🤖 AI Summary
To address the challenges of resource constraints and frequent concept drift in edge IoT data streams, this paper proposes a memory-aware dynamic Hoeffding tree for online learning. Conventional Very Fast Decision Tree (VFDT)-style algorithms suffer from poor adaptability, high energy consumption, and degraded prediction accuracy under stringent memory limits. To overcome these limitations, we introduce three novel mechanisms: (1) dynamic adjustment of the grace period, split threshold, and evaluation frequency; (2) a dual-constraint splitting criterion based on entropy and information gain; and (3) adaptive leaf node expansion coupled with dynamic deactivation. The proposed method achieves low memory footprint and low latency while significantly enhancing concept drift adaptation. On standard benchmarks, it attains a prediction accuracy of 0.43—representing a 48% improvement over VFDT and SVFDT—and substantially reduces runtime. This work provides an efficient and robust solution for real-time streaming learning at the edge.
📝 Abstract
The Internet of Things generates massive data streams, with edge computing emerging as a key enabler for online IoT applications and 5G networks. Edge solutions facilitate real-time machine learning inference, but also require continuous adaptation to concept drifts.
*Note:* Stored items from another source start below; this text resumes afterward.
(** X10 on the test client: a 404 and a 200. *)
Lemma request_then_one_handler_run :
  (let r := {| response_ref := 24; status := 404 |} in
   trace (snd (request Demo.env (inl "https://api.test/missing") VUndefined Demo.plain)) =
     [CallFetch "https://api.test/missing"
        [("headers", VObj [("Content-Type", VStr "application/json");
                           ("Authorization", VStr EmptyString)])];
      CallErrorHandler ConsoleError 404 r]
   /\ fst (request Demo.env (inl "https://api.test/missing") VUndefined Demo.plain)
      = Return (VResponse r))
  /\ (let r := {| response_ref := 18; status := 200 |} in
      trace (snd (request Demo.env (inl "https://api.test/a") VUndefined Demo.plain)) =
        [CallFetch "https://api.test/a"
           [("headers", VObj [("Content-Type", VStr "application/json");
                              ("Authorization", VStr EmptyString)])];
         CallResolver ResJson r]
      /\ fst (request Demo.env (inl "https://api.test/a") VUndefined Demo.plain)
         = Return (VStr "parsed")).
Proof.
  split.
  - exact (request_then_one_handler Demo.env (inl "https://api.test/missing") VUndefined
             Demo.plain EmptyString Demo.plain {| response_ref := 24; status := 404 |}
             (this Demo.plain) 0 eq_refl eq_refl).
  - exact (request_then_one_handler Demo.env (inl "https://api.test/a") VUndefined
             Demo.plain EmptyString Demo.plain {| response_ref := 18; status := 200 |}
             (this Demo.plain) 0 eq_refl eq_refl).
Defined.

(** X11: of the options other than [headers] that [request] hands to
    [fetch], each has the value the per-call options give it, else the
    value of the client's [fetchOptions]; and [headers] is always the
    object that [request] builds, whatever the two give for it: an
    object in which a name has the value the per-call options' headers
    give it, else [Content-Type] the client's content type and
    [Authorization] the resolved authorization, else the value of the
    default headers. *)
Theorem request_option_layers {World} (env : Env World)
  (url : string + URL) (options : value) (st : State World)
  (auth : string) (st1 : State World) :
  getAuthorization env st = (Return auth, st1) ->
  exists init,
    fetch_calls (trace (snd (request env url options st))) =
      (fetch_calls (trace st) ++ [(url_toString url, init)])%list
    /\ (forall k, k <> "headers" ->
          Js.lookup k init =
            match Js.lookup k (Js.own_props options) with
            | Some v => Some v
            | None => Js.lookup k (Js.own_props (fetchOptions (this st)))
            end)
    /\ exists h,
         Js.lookup "headers" init = Some (VObj h)
         /\ forall name,
              Js.lookup name (Js.own_props (VObj h)) =
                match Js.lookup name (Js.own_props (Js.member options "headers")) with
                | Some v => Some v
                | None =>
                    if String.eqb name "Content-Type"
                    then Some (VStr (contentType (this st)))
                    else if String.eqb name "Authorization" then Some (VStr auth)
                    else Js.lookup name
                           (Js.own_props (Js.member (fetchOptions (this st)) "headers"))
                end.
Proof.
  intros Hauth. eexists.
  split; [exact (request_fetch_calls env url options st auth st1 Hauth) |]. split.
  - intros k Hk. now rewrite lookup_request_init, own_props_default.
  - eexists. split; [unfold request_init; apply lookup_set_prop_eq |].
    intros name. cbn [Js.own_props].
    rewrite lookup_obj_literal by apply NoDup_request_headers.
    rewrite lookup_request_headers, member_default.
    destruct (Js.lookup name _); [reflexivity |].
    destruct (String.eqb_spec name "Content-Type") as [-> | _]; reflexivity.
Qed.

(** X11 on the test client with default transport options: a per-call
    [redirect] wins, a per-call [headers] that is no object is
    replaced by the headers of the client. *)
Lemma request_option_layers_run :
  let options := VObj [("redirect", VStr "error"); ("headers", VNum 7)] in
  exists init,
    fetch_calls (trace (snd (request Demo.env (inl "https://api.test/a") options Demo.layered))) =
      [("https://api.test/a", init)]
    /\ Js.lookup "redirect" init = Some (VStr "error")
    /\ exists h,
         Js.lookup "headers" init = Some (VObj h)
         /\ Js.lookup "Authorization" (Js.own_props (VObj h)) = Some (VStr "Bearer 0")
         /\ Js.lookup "Accept" (Js.own_props (VObj h)) = Some (VStr "text/html")
         /\ Js.lookup "Content-Type" (Js.own_props (VObj h))
            = Some (VStr (contentType (this Demo.layered))).
Proof.
  destruct (request_option_layers Demo.env (inl "https://api.test/a")
              (VObj [("redirect", VStr "error"); ("headers", VNum 7)])
              Demo.layered "Bearer 0" (snd (getAuthorization Demo.env Demo.layered)) eq_refl)
    as (init & Hcall & Hk & h & Hh & Hname).
  exists init. repeat apply conj.
  - exact Hcall.
  - exact (Hk "redirect" ltac:(discriminate)).
  - exists h. repeat apply conj.
    + exact Hh.
    + exact (Hname "Authorization").
    + exact (Hname "Accept").
    + exact (Hname "Content-Type").
Defined.

(** X12: the constructor does not take over [options.fetchOptions]: a
    request of a client as constructed sends the per-call options and
    the headers [Content-Type] and [Authorization] and nothing else,
    whatever [fetchOptions] the constructor was given. *)
Theorem constructed_client_sends_no_defaults {World} (env : Env World)
  (url : string + URL) (options : value) (st : State World)
  (root : string) (o : option Options.ResterOptions) (auth : string) (st1 : State World) :
  this st = constructor root o ->
  getAuthorization env st = (Return auth, st1) ->
  exists init,
    fetch_calls (trace (snd (request env url options st))) =
      (fetch_calls (trace st) ++ [(url_toString url, init)])%list
    /\ (forall k, k <> "headers" ->
          Js.lookup k init = Js.lookup k (Js.own_props options))
    /\ (forall name,
          sent_header init name =
            match Js.lookup name (Js.own_props (Js.member options "headers")) with
            | Some v => Some v
            | None =>
                if String.eqb name "Content-Type" then Some (VStr (contentType (this st)))
                else if String.eqb name "Authorization" then Some (VStr auth)
                else None
            end).
Proof.
  intros Hthis Hauth. eexists.
  split; [exact (request_fetch_calls env url options st auth st1 Hauth) |]. split.
  - intros k Hk. rewrite lookup_request_init, own_props_default by assumption.
    rewrite Hthis. simpl. now destruct (Js.lookup k (Js.own_props options)).
  - intros name.
    rewrite sent_header_request_init, lookup_request_headers, member_default.
    destruct (Js.lookup name _); [reflexivity |].
    rewrite Hthis. simpl.
    destruct (String.eqb_spec name "Content-Type") as [-> | _]; reflexivity.
Qed.

(** X12 on the README's client, constructed with [redirect: 'follow']. *)
Lemma constructed_client_sends_no_defaults_run :
  exists init,
    fetch_calls (trace (snd (request Demo.env (inl "https://myapi.com/a") VUndefined
                               Demo.readme))) =
      [("https://myapi.com/a", init)]
    /\ Js.lookup "redirect" init = None.
Proof.
  destruct (constructed_client_sends_no_defaults Demo.env (inl "https://myapi.com/a")
              VUndefined Demo.readme "https://myapi.com/"
              (Some {| Options.authorization :=
                         Some (AuthString "Bearer jwttoken.string.forauth");
                       Options.contentType := Some "application/json";
                       Options.resolver := Some (UserFn 1);
                       Options.errorHandler := None;
                       Options.fetchOptions := Some (VObj [("redirect", VStr "follow")]) |})
              "Bearer jwttoken.string.forauth" Demo.readme eq_refl eq_refl)
    as (init & Hcall & Hk & _).
  exists init. split; [exact Hcall |].
  exact (Hk "redirect" ltac:(discriminate)).
Defined.

(** X13: for a body that is no string, [post] and [put] send the same
    request but for the method: the same URL, the same body, headers and
    other options. *)
Theorem post_put_agree {World} (env : Env World) (uri : string) (body options : value)
  (st : State World) (u : URL) (auth : string) (st1 : State World) :
  (forall s, body <> VStr s) ->
  new_URL env (createURL_string (root (this st)) uri) = Some u ->
  getAuthorization env st = (Return auth, st1) ->
  exists init_post init_put,
    fetch_calls (trace (snd (post env uri body options st))) =
      (fetch_calls (trace st) ++ [(Url.toString u, init_post)])%list
    /\ fetch_calls (trace (snd (put env uri body options st))) =
         (fetch_calls (trace st) ++ [(Url.toString u, init_put)])%list
    /\ forall k, k <> "method" -> Js.lookup k init_post = Js.lookup k init_put.
Proof.
  intros Hbody Hu Hauth.
  assert (Hbase : helper_base (Post uri body options) = helper_base (Put uri body options)).
  { simpl. unfold post_body. destruct body; try reflexivity.
    exfalso. now apply (Hbody s). }
  pose proof (run_helper_fetch_calls env (Post uri body options) st u auth st1 Hu eq_refl Hauth)
    as Hpost.
  pose proof (run_helper_fetch_calls env (Put uri body options) st u auth st1 Hu eq_refl Hauth)
    as Hput.
  eexists. eexists. split; [exact Hpost |]. split; [exact Hput |].
  fold (helper_passed (Post uri body options)). fold (helper_passed (Put uri body options)).
  intros k Hk. destruct (String.eqb_spec k "headers") as [-> | Hh].
  - now rewrite !lookup_headers_helper_init.
  - rewrite !lookup_helper_init by assumption.
    apply String.eqb_neq in Hk. now rewrite Hk, Hbase.
Qed.

(** X13 on the test client, for an object. *)
Lemma post_put_agree_run :
  exists init_post init_put,
    fetch_calls (trace (snd (post Demo.env "items" (VObj [("id", VNum 2)]) VUndefined
                               Demo.start))) =
      [("https://api.test/items", init_post)]
    /\ fetch_calls (trace (snd (put Demo.env "items" (VObj [("id", VNum 2)]) VUndefined
                                  Demo.start))) =
         [("https://api.test/items", init_put)]
    /\ forall k, k <> "method" -> Js.lookup k init_post = Js.lookup k init_put.
Proof.
  refine (post_put_agree Demo.env "items" (VObj [("id", VNum 2)]) VUndefined Demo.start
            (mkURL "https://api.test/items" None None [])
            "Bearer 0" (snd (getAuthorization Demo.env Demo.start)) _ eq_refl eq_refl).
  discriminate.
Defined.

(** X14: of the options other than [method] and [headers] that a verb
    helper hands to [fetch], each has the value the per-call options
    give it, else the helper's own (the body of [post] and [put]; [get]
    and [delete] have none), else the value of the client's
    [fetchOptions]: so [post] and [put] never send a body from
    [fetchOptions], and [get] and [delete] send a body only when the
    per-call options or [fetchOptions] hold one. *)
Theorem helper_option_layers {World} (env : Env World) (h : helper)
  (st : State World) (u : URL) (auth : string) (st1 : State World) :
  new_URL env (createURL_string (root (this st)) (helper_uri h)) = Some u ->
  helper_defined h = true ->
  getAuthorization env st = (Return auth, st1) ->
  exists init,
    fetch_calls (trace (snd (run_helper env h st))) =
      (fetch_calls (trace st) ++ [(Url.toString (helper_url h u), init)])%list
    /\ (forall k, k <> "method" -> k <> "headers" ->
          Js.lookup k init =
            match Js.lookup k (Js.own_props (helper_options h)) with
            | Some v => Some v
            | None =>
                match Js.lookup k (helper_base h) with
                | Some v => Some v
                | None => Js.lookup k (Js.own_props (fetchOptions (this st)))
                end
            end)
    /\ (forall k, Js.lookup k (helper_base h) =
          match h with
          | Post _ body _ =>
              if String.eqb k "body"
              then Some (match body with VStr s => VStr s | _ => Js.JSON_stringify body end)
              else None
          | Put _ body _ => if String.eqb k "body" then Some (Js.JSON_stringify body) else None
          | _ => None
          end).
Proof.
  intros Hu Hd Hauth. eexists.
  split; [exact (run_helper_fetch_calls env h st u auth st1 Hu Hd Hauth) |].
  fold (helper_passed h). split.
  - intros k Hm Hh. rewrite lookup_helper_init by assumption.
    apply String.eqb_neq in Hm. now rewrite Hm.
  - intros k. destruct h; simpl; try reflexivity.
    unfold Js.set_prop. simpl. destruct (String.eqb k "body"); [| reflexivity].
    now destruct body.
Qed.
Ensemble-based solutions improve predictive performance, but incur higher resource consumption, latency, and memory demands. This paper presents DFDT: Dynamic Fast Decision Tree, a novel algorithm designed for energy-efficient memory-constrained data stream mining. DFDT improves hoeffding tree growth efficiency by dynamically adjusting grace periods, tie thresholds, and split evaluations based on incoming data. It incorporates stricter evaluation rules (based on entropy, information gain, and leaf instance count), adaptive expansion modes, and a leaf deactivation mechanism to manage memory, allowing more computation on frequently visited nodes while conserving energy on others. Experiments show that the proposed framework can achieve increased predictive performance (0.43 vs 0.29 ranking) with constrained memory and a fraction of the runtime of VFDT or SVFDT.